### WORK TASK:
After finding the line with "(0 <= n)%Z → counting" in the entries below, retype exactly each line from there through the line with "not extended by", including that final line.

RECORDS TO USE START

Lemma close_skip d s t : lacks "(" s = true → lacks ")" s = true → close d (s +:+ t) = close d t.
Proof.
  induction s as [|c s IH]; [done|]. intros [H1 H2]%lacks_cons [H3 H4]%lacks_cons. simpl. unfold is_char.
  rewrite !bool_decide_eq_false_2 by done. auto.
Qed.
Lemma show_present_close p s d t : show_present p = Some s → (1 <= d)%nat → close d (s +:+ t) = close d t.
Proof.
  destruct p as [c tg o cs]. unfold show_present. destruct (_ && _) eqn:E; [|done]. intros [= <-] Hd. bool_prop.
  cbn [String.app close]. rewrite str_app_assoc. cbn. rewrite close_skip by done. cbn. destruct d; [lia|done].
Qed.
Lemma show_present_word p s : show_present p = Some s → paren_word s.
Proof.
  destruct p as [c tg o cs]. unfold show_present. destruct (_ && _) eqn:E; [|done]. intros [= <-]. bool_prop.
  exists (default "" o +:+ "=*)"). split; [done|]. by rewrite close_skip.
Qed.
#[local] Instance toy_laws : FilterLaws.
Proof.
  split.
  - intros p s _. unfold DecompileFilter. simpl. unfold toy_decompile.
    destruct p as [c [|t|t] o [|c1 [|c2 [|]]]]; try apply show_present_word.
    destruct (show_present c1) as [s1|] eqn:E1; [|done]. destruct (show_present c2) as [s2|] eqn:E2; [|done]. intros [= <-].
    exists ("&" +:+ (s1 +:+ s2 +:+ ")")). split; [done|]. rewrite close_skip by done.
    rewrite (show_present_close _ _ _ _ E1), (show_present_close _ _ _ _ E2) by lia. done.
  - intros d c1 c2 s. unfold DecompileFilter. simpl.
    assert (S : ∀ p x, show_present p = Some x → toy_decompile p = Some x).
    { intros [c [|t|t] o [|x1 [|x2 [|]]]] x; simpl; done. }
    destruct (show_present c1) as [s1|] eqn:E1; [|done]. destruct (show_present c2) as [s2|] eqn:E2; [|done]. intros [= <-].
    exists s1, s2. auto.
Qed.

Lemma compiled_filter_witness :
  CompileUserFilter "( mail=*)" = Compiled "(mail=*)" ∧
  ∃ p, CompileFilter "(mail=*)" = inl p ∧ DecompileFilter p = Some "(mail=*)".
Proof.
  assert (E : CompileUserFilter "( mail=*)" = Compiled "(mail=*)") by (vm_compute; reflexivity). split; [exact E|].
  destruct (compiled_filter _ _ E) as (_ & p & H1 & H2 & _); [by vm_compute|done|]. by exists p.
Defined.
Lemma combined_filter_witness :
  Combine matchAll "(mail=*)" = Compiled "(&(objectClass=*)(mail=*))" ∧
  DecompileFilter (present "objectClass") = Some matchAll ∧ DecompileFilter (present "mail") = Some "(mail=*)".
Proof.
  assert (E : Combine matchAll "(mail=*)" = Compiled "(&(objectClass=*)(mail=*))") by (vm_compute; reflexivity). split; [exact E|].
  destruct (combined_filter "" "( mail=*)" matchAll "(mail=*)" "(&(objectClass=*)(mail=*))") as (_ & d & c1 & c2 & H1 & _ & H3);
    [vm_compute; reflexivity..|exact E|].
  vm_compute in H1. injection H1 as <- <- <-. apply H3. apply checkFilter_iff. vm_compute. reflexivity.
Defined.
Lemma counting_step key window now t n exp (w : K) :
  (0 <= n)%Z → (now <= t < exp)%Z → counting key now n exp w →
  ∃ w', Count t key window w = (Ok (n + 1)%Z, w') ∧ counting key t (n + 1) exp w'.
Proof.
  intros Hn Ht Hc. pose proof (Hc t ltac:(lia)) as Hnow. rewrite (proj2 (Z.ltb_lt t exp)) in Hnow by lia.
  unfold Count. destruct (kv_incr_law t key window w) as (w' & E & Hw);
    [by rewrite Hnow, counter_of_Raw|].
  rewrite Hnow, counter_of_Raw in E, Hw by done. exists w'. split; [done|].
  intros u Hu. rewrite Hw by done. rewrite decide_True by done. rewrite (Hc u) by lia.
  by destruct (u <? exp)%Z.
Qed.

Lemma counting_run key window exp ts : ∀ now n (w : K),
  (0 <= n)%Z → counting key now n exp w → Sorted Z.le (now :: ts) → Forall (λ t, (t < exp)%Z) ts →
  (count_run key window ts w).1 = (λ i, Ok (n + 1 + Z.of_nat i)%Z) <$> seq 0 (length ts) ∧
  ∃ last, (now <= last)%Z ∧ (last = now ∨ last ∈ ts) ∧
    counting key last (n + Z.of_nat (length ts)) exp (count_run key window ts w).2.
Proof.
  induction ts as [|t ts IH]; intros now n w Hn Hc Hs Hb; simpl.
  - split; [done|]. exists now. rewrite Z.add_0_r. split_and!; [lia|by left|done].
  - apply Forall_cons in Hb as [Htb Hb]. apply Sorted_inv in Hs as [Hs Hh]. apply HdRel_inv in Hh.
    destruct (counting_step key window now t n exp w) as (w1 & E & Hc1); [done|lia|done|].
    rewrite E. destruct (IH t (n + 1)%Z w1 ltac:(lia) Hc1 Hs Hb) as [I1 (last & I2 & I3 & I4)].
    destruct (count_run key window ts w1) as [rs w2] eqn:Er. simpl in *. split.
    + f_equal; [f_equal; lia|]. rewrite I1, <- fmap_S_seq, <- list_fmap_compose.
      apply list_fmap_ext. intros i x _. simpl. f_equal. lia.
    + exists last. split; [lia|]. split; [destruct I3 as [->|?]; right; set_solver|].
      by replace (n + Z.of_nat (S (length ts)))%Z with (n + 1 + Z.of_nat (length ts))%Z by lia.
Qed.

Lemma counting_first key window t (w : K) :
  (0 < window)%Z → kv_at w t key = None →
  ∃ w', Count t key window w = (Ok 1%Z, w') ∧ counting key t 1 (t + window) w'.
Proof.
  intros Hw Hnone. unfold Count. destruct (kv_incr_law t key window w) as (w' & E & Hl);
    [by rewrite Hnone|]. rewrite Hnone in E, Hl. exists w'. split; [done|].
  intros u Hu. rewrite Hl by done. rewrite decide_True by done. unfold ttl_live.
  by rewrite (proj2 (Z.leb_gt window 0)).
Qed.
End CacheFacts.

(** A windowed counter over any lawful KV counts the calls of one window and
    restarts after it: starting from no counter, the calls at [t0] and at the
    sorted times [ts] inside [t0 + window) answer 1, 2, 3, ...; the window is
    not extended by them, and the first call at or after its end answers 1. *)
Theorem count_window `{KVLaws K} key window t0 ts (w : K) :
  (0 < window)%Z → kv_at w t0 key = None →
  Sorted Z.le (t0 :: ts) → Forall (λ t, (t < t0 + window)%Z) ts →
  (count_run key window (t0 :: ts) w).1 = (λ i, Ok (1 + Z.of_nat i)%Z) <$> seq 0 (S (length ts)) ∧
  ∀ t, (t0 + window <= t)%Z → (Count t key window (count_run key window (t0 :: ts) w).2).1 = Ok 1%Z.
Proof.
  intros Hw Hnone Hs Hb. destruct (counting_first key window t0 w Hw Hnone) as (w1 & E & Hc).
  destruct (counting_run key window (t0 + window) ts t0 1 w1 ltac:(lia) Hc Hs Hb)
    as [H1 (last & H2 & H3 & H4)].
  cbn [count_run]. rewrite E. destruct (count_run key window ts w1) as [rs w2] eqn:Er. simpl in *.
  split.
  - f_equal. rewrite H1, <- fmap_S_seq, <- list_fmap_compose.
    apply list_fmap_ext. intros i x _. simpl. f_equal. lia.
  - intros t Ht. assert (Hl : (last < t0 + window)%Z).
    { destruct H3 as [->|Hin]; [lia|]. rewrite Forall_forall in Hb. by apply Hb. }
    destruct (counting_first key window t w2) as (w3 & E3 & _); [done| |by rewrite E3].
    rewrite H4 by lia. by rewrite (proj2 (Z.ltb_ge t (t0 + window))).
Qed.

Lemma count_window_witness :
  (count_run (K:=Memory) "rl:x" 10 [0; 3; 9]%Z NewMemory).1 = [Ok 1%Z; Ok 2%Z; Ok 3%Z] ∧
  (Count 10 "rl:x" 10 (count_run (K:=Memory) "rl:x" 10 [0; 3; 9]%Z NewMemory).2).1 = Ok 1%Z.
Proof.
  destruct (count_window "rl:x" 10 0 [3; 9]%Z NewMemory) as [H1 H2].
  - lia.
  - reflexivity.
  - repeat constructor; lia.
  - repeat constructor; lia.
  - split; [exact H1|apply H2; lia].
Defined.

RECORDS TO USE END

### ANSWER TO THE EXERCISE:
  (0 <= n)%Z → counting key now n exp w → Sorted Z.le (now :: ts) → Forall (λ t, (t < exp)%Z) ts →
  (count_run key window ts w).1 = (λ i, Ok (n + 1 + Z.of_nat i)%Z) <$> seq 0 (length ts) ∧
  ∃ last, (now <= last)%Z ∧ (last = now ∨ last ∈ ts) ∧
    counting key last (n + Z.of_nat (length ts)) exp (count_run key window ts w).2.
Proof.
  induction ts as [|t ts IH]; intros now n w Hn Hc Hs Hb; simpl.
  - split; [done|]. exists now. rewrite Z.add_0_r. split_and!; [lia|by left|done].
  - apply Forall_cons in Hb as [Htb Hb]. apply Sorted_inv in Hs as [Hs Hh]. apply HdRel_inv in Hh.
    destruct (counting_step key window now t n exp w) as (w1 & E & Hc1); [done|lia|done|].
    rewrite E. destruct (IH t (n + 1)%Z w1 ltac:(lia) Hc1 Hs Hb) as [I1 (last & I2 & I3 & I4)].
    destruct (count_run key window ts w1) as [rs w2] eqn:Er. simpl in *. split.
    + f_equal; [f_equal; lia|]. rewrite I1, <- fmap_S_seq, <- list_fmap_compose.
      apply list_fmap_ext. intros i x _. simpl. f_equal. lia.
    + exists last. split; [lia|]. split; [destruct I3 as [->|?]; right; set_solver|].
      by replace (n + Z.of_nat (S (length ts)))%Z with (n + 1 + Z.of_nat (length ts))%Z by lia.
Qed.

Lemma counting_first key window t (w : K) :
  (0 < window)%Z → kv_at w t key = None →
  ∃ w', Count t key window w = (Ok 1%Z, w') ∧ counting key t 1 (t + window) w'.
Proof.
  intros Hw Hnone. unfold Count. destruct (kv_incr_law t key window w) as (w' & E & Hl);
    [by rewrite Hnone|]. rewrite Hnone in E, Hl. exists w'. split; [done|].
  intros u Hu. rewrite Hl by done. rewrite decide_True by done. unfold ttl_live.
  by rewrite (proj2 (Z.leb_gt window 0)).
Qed.
End CacheFacts.

(** A windowed counter over any lawful KV counts the calls of one window and
    restarts after it: starting from no counter, the calls at [t0] and at the
    sorted times [ts] inside [t0 + window) answer 1, 2, 3, ...; the window is
    not extended by them, and the first call at or after its end answers 1. *)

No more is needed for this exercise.